Question

I'm looking to scrub data in migration project from a legacy system developed on SQL Server 2005, but the first order of business is to figure out which columns aren't really in use.

The general logic behind my approach is to identify columns that are mostly left blank (i.e., most or all rows contain null values, for that column, in that table). This would be executed as a stored procedure, where the ideal output would be something like:

TABLE: contacts (10000 records)
---------------------------------
FIELD: id | 0 (0%) Null Records
FIELD: username | 0 (0%) Null Records
FIELD: phonenumber | 8,200 (82%) Null Records
FIELD: email | 300 (3%) Null records
FIELD: icq | 9,900 (99%) Null Records
FIELD: zip | 100 (1%) Null Records

Here's the catch: some tables have over 100 columns, so the real key is for the procedure to loop through the columns of a given table, so I don't have to key in a long string of column names to run the query. Any help on how to do this would be great,

Thanks.

Était-ce utile?

La solution

You can use the column metadata to create some queries like this:

select 'select ''' + table_name + ''' table_name, ''' 
+ column_name + ''' column_name, count(*) nullcount '
+ 'from [' + table_name + '] where [' + column_name + '] is null '
from information_schema.columns

If you run the query above, you will get a list of select queries.
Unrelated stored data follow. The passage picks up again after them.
(** [lEnsure] by whoever comes next. *)
Lemma wp_lEnsure_again T0 T l exp :
  wf T0 → list_at T0 l exp T →
  wp False (lEnsure key db) (λ r σ', r = inr tt ∧ list_at T0 l exp (com σ')) (start ns T).
Proof.
  intros Hwf Hl. eapply wp_mono; [|apply (wp_lEnsure_first T l exp); [by eapply list_at_wf|]].
  - intros r σ' [-> (m & Hu & Hm)]. split; [done|]. exists m. split; [|done].
    destruct Hl as (m0 & Hu0 & _). by eapply updates_trans.
  - right. rewrite (list_at_abs _ _ _ _ Hl). apply lookup_insert_eq.
Qed.

Lemma wp_lAll T0 T l exp :
  list_at T0 l exp T →
  wp False (lAll key db) (λ r σ', r = inr l ∧ list_at T0 l exp (com σ')) (start ns T).
Proof.
  intros Hl. pose proof Hl as (m & Hu & Hm & Ha). unfold lAll.
  eapply (wp_slice_query_all False ns T0 k); [by split|done| |done].
  intros rows Hrows. unfold answers in Hrows. simpl in Hrows. subst rows. by rewrite Hm.
Qed.

Lemma wp_lRewrite_at T0 T l exp v vs :
  list_at T0 l exp T →
  wp False (lRewrite key db (v :: vs)) (λ r σ', r = inr tt ∧ list_at T0 (v :: vs) exp (com σ')) (start ns T).
Proof.
  intros (m & Hu & Hm & Ha). eapply (wp_lRewrite False ns T0); [by split|..|done].
  intros σ' [_ Hu']. split; [done|]. exists (indexed (v :: vs)). split; [exact Hu'|].
  split; [apply order_by_idx_indexed|done].
Qed.

(** An LPUSH of [x] that has read the list [l]. *)
Definition push_rest (x : string) (l : list string) : prog (result Z) :=
  let newList := prepend_of [x] ++ l in
  _ ⇐? lRewrite key db newList;
  ok (Z.of_nat (length newList)).

Abbreviation steps := (rtc (pool_step False False (still ns))).

Lemma push_reads T0 T l exp x cs i :
  wf T → wp False (lEnsure key db) (λ r σ', r = inr tt ∧ list_at T0 l exp (com σ')) (start ns T) →
  cs !! i = Some (mkClient (LPush key db [x]) None) →
  ∃ T', list_at T0 l exp T' ∧ steps (mkPool T cs) (mkPool T' (<[i := mkClient (push_rest x l) None]> cs)).
Proof.
  intros Hwf Hwp Hi.
  destruct (solo_operation ns False (λ p, err_bind p (λ _, existing ⇐? lAll key db; push_rest x existing))
    (lEnsure key db) (in_db db) anything (λ r σ', r = inr tt ∧ list_at T0 l exp (com σ')) T cs i (surrounds_bind _) Hi) as (r & T1 & [-> Hl] & _ & Hs1);
    [confine|exact Hwp|].
  assert (i < length cs)%nat as Hlt by by eapply lookup_lt_Some.
  destruct (solo_operation ns False (λ p, err_bind p (push_rest x)) (lAll key db) (in_db db) anything
    (λ r σ', r = inr l ∧ list_at T0 l exp (com σ')) T1
    (<[i := mkClient (existing ⇐? lAll key db; push_rest x existing) None]> cs) i (surrounds_bind _))
    as (r & T2 & [-> Hl2] & _ & Hs2); [by apply list_lookup_insert_eq|confine|by eapply wp_lAll|].
  exists T2. split; [done|]. etrans; [exact Hs1|]. by rewrite list_insert_insert_eq in Hs2.
Qed.

Lemma push_writes T0 T l l' exp x cs i :
  list_at T0 l' exp T → cs !! i = Some (mkClient (push_rest x l) None) →
  ∃ T', list_at T0 (x :: l) exp T' ∧
    steps (mkPool T cs) (mkPool T' (<[i := mkClient (ok (Z.of_nat (S (length l)))) None]> cs)).
Proof.
  intros Hl Hi.
  destruct (solo_operation ns False (λ p, err_bind p (λ _, ok (Z.of_nat (S (length l)))))
    (lRewrite key db (x :: l)) (in_db db) anything (λ r σ', r = inr tt ∧ list_at T0 (x :: l) exp (com σ')) T cs i (surrounds_bind _) Hi) as (r & T1 & [-> Hl1] & _ & Hs1);
    [confine|by eapply wp_lRewrite_at|]. by exists T1.
Qed.

(** C19: Two LPUSH on one key may both answer the same new length and leave one
    of the two elements out: each reads the list before it opens the
    transaction that writes it back. *)
Theorem push_push_loses T l exp x y :
  wf T → holds_list l exp (abs now T !! k) →
  ∃ pool, steps (pool_of T [LPush key db [x]; LPush key db [y]]) pool ∧
    finished pool [inr (Z.of_nat (S (length l))); inr (Z.of_nat (S (length l)))] ∧
    abs now (p_com pool) = <[k := mkEntry (RList (x :: l)) exp]> (abs now T).
Proof.
  intros Hwf Hl. unfold pool_of. cbn [fmap list_fmap].
  destruct (push_reads T T l exp x [mkClient (LPush key db [x]) None; mkClient (LPush key db [y]) None] 0 Hwf)
    as (T1 & Hl1 & Hs1); [by apply wp_lEnsure_first|done|].
  destruct (push_reads T T1 l exp y [mkClient (push_rest x l) None; mkClient (LPush key db [y]) None] 1)
    as (T2 & Hl2 & Hs2); [by eapply list_at_wf|by eapply wp_lEnsure_again|done|].
  destruct (push_writes T T2 l l exp y [mkClient (push_rest x l) None; mkClient (push_rest y l) None] 1 Hl2)
    as (T3 & Hl3 & Hs3); [done|].
  destruct (push_writes T T3 l (y :: l) exp x [mkClient (push_rest x l) None; mkClient (ok (Z.of_nat (S (length l)))) None] 0 Hl3)
    as (T4 & Hl4 & Hs4); [done|].
  eexists. split; [etrans; [exact Hs1|etrans; [exact Hs2|etrans; [exact Hs3|exact Hs4]]]|].
  split; [done|]. by apply list_at_abs.
Qed.
End lists.

(** ** SET against LPUSH *)

Section types.
Context `{Unicode} (ns : Z) (key : string) (db : Z) (v x : string).
Abbreviation k := (key, db).
Abbreviation now := (unix_milli ns).
Abbreviation steps := (rtc (pool_step False False (still ns))).

Definition set_line : prog (result Value) := cmdSet db [BulkString "SET"; BulkString key; BulkString v].
Definition push_line : prog (result Value) := cmdLPush db [BulkString "LPUSH"; BulkString key; BulkString x].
Copy paste to a text editor and insert 'union all' between the selects, it will look like this:

select 'companies' table_name, 'id' column_name, count(*) nullcount from [companies] where [id] is null 
union all
select 'companies' table_name, 'code' column_name, count(*) nullcount from [companies] where [code] is null 
union all
...

Then run those unioned selects.

For list of tables, you can use the same trick with metadata in information_schema.tables.

Then combine the two lists in excel using vlookup, or build a more complex queries with subqueries using information_schema.tables and information_schema.columns.